I have an underlying asynchronous out-of-order query/response system that I want to make synchronous. Queries and responses can be mapped by marking the queries with unique IDs that in turn will accompany the corresponding responses.
My attempt at making it synchronous uses two ConcurrentHashMap
s: one that maps from IDs to results, and one that maps from the same IDs to CountDownLatch
es.
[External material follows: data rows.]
(** Tables are listed once, the pinned ones first.  When the engine answers with the pinned tables and then with all tables,
    each in its order and once, the nodes are those of the pinned tables and then of the others, and no two have the same key. *)
Theorem tables_listed_once engine p pinnedTables tables total :
  getTableList engine p = Some (mkPage (Some (pinnedTables ++ tables)) total) →
  Forall (λ t, tablePinned t = Some true) pinnedTables → NoDup (tableTitle <$> pinnedTables) → NoDup (tableTitle <$> tables) →
  Forall (λ t, tableTitle t ≠ []) (pinnedTables ++ tables) →
  ∃ result, tablesChildren engine p = Some result ∧
    children result = tableNode p <$> (pinnedTables ++ List.filter (λ t, negb (includes (tableTitle t) (tableTitle <$> pinnedTables))) tables) ∧
    NoDup (nodeKey <$> children result).
Proof.
  intros He Hp Hndp Hnd Hne. unfold tablesChildren. rewrite He. cbn [mbind option_bind pageData pageTotal default from_option id].
  eexists. split; [done|]. cbn [children]. rewrite fold_left_app. destruct (fold_left (addTable p) pinnedTables ([], [])) as [pins nodes] eqn:E.
  assert (pins = tableTitle <$> pinnedTables) as -> by (change pins with (pins, nodes).1; rewrite <- E; by apply addTable_pins).
  assert (nodes = tableNode p <$> pinnedTables) as ->.
  { change nodes with (((tableTitle <$> pinnedTables) : list jstr, nodes).2). rewrite <- E. rewrite addTable_distinct by done. f_equal. apply list_filter_all.
    intros t _. apply negb_true_iff, includes_false. by apply not_elem_of_nil. }
  rewrite addTables, addTable_distinct, <- fmap_app by done. split; [done|].
  set (all := pinnedTables ++ _). assert (NoDup (tableTitle <$> all)) as Hall.
  { unfold all. rewrite fmap_app. apply NoDup_app. split_and!; [done| |].
    - intros x Hx (t & -> & Ht)%list_elem_of_fmap. apply list_elem_of_In, filter_In in Ht as [_ Ht]. apply negb_true_iff in Ht. by apply includes_false in Ht.
    - eapply NoDup_sublist; [|exact Hnd]. apply fmap_sublist. clear. induction tables as [|t ts IH]; cbn; [done|]. destruct (negb _); by constructor. }
  assert (Forall (λ t, tableTitle t ≠ []) all) as Hnames.
  { rewrite Forall_forall in *. intros t Ht. apply Hne. unfold all in Ht. rewrite elem_of_app in *. destruct Ht as [?|Ht]; [by left|right].
    by apply list_elem_of_In, filter_In in Ht as [?%list_elem_of_In _]. }
  clearbody all. clear -Hall Hnames. induction all as [|t all IH]; cbn; [constructor|]. inversion_clear Hnames as [|?? Ht Hts].
  cbn in Hall. apply NoDup_cons in Hall as [Hin Hall]. constructor; [|by apply IH].
  intros (n & E & (u & -> & Hu)%list_elem_of_fmap)%list_elem_of_fmap. rewrite Forall_forall in Hts. destruct Hin.
  rewrite (tableKey_inj (placeOf p) (tableTitle t) (tableTitle u)); [by apply list_elem_of_fmap_2|done|by apply Hts|done].
Qed.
The code goes like this when executing a query:
public Result execute(Query query) throws InterruptedException {
int id = atomicInteger.incrementAndGet();
CountDownLatch latch = new CountDownLatch(1);
latchMap.put(id, latch);
query.executeAsyncWithId(id); // Probably returns before result is ready
try {
latch.await(); // Blocks until result is ready
return resultMap.remove(id);
} catch (InterruptedException e) {
latchMap.remove(id); // We are not waiting anymore
throw e;
}
}
And the code for handling an incoming result:
public void handleResult(Result result) {
int id = result.getId();
CountDownLatch latch = latchMap.remove(id);
if (latch == null) {
return; // Nobody wants result
}
resultMap.put(id, result);
latch.countDown();
}
This method is called from a thread that reads all the incoming results from the underlying system (there is only one such reader thread).
First of all I am uncertain about the thread-safety, but it also seems unnecessary to use two HashMap
s for this (particularly because IDs are never reused). Any ideas for improvements?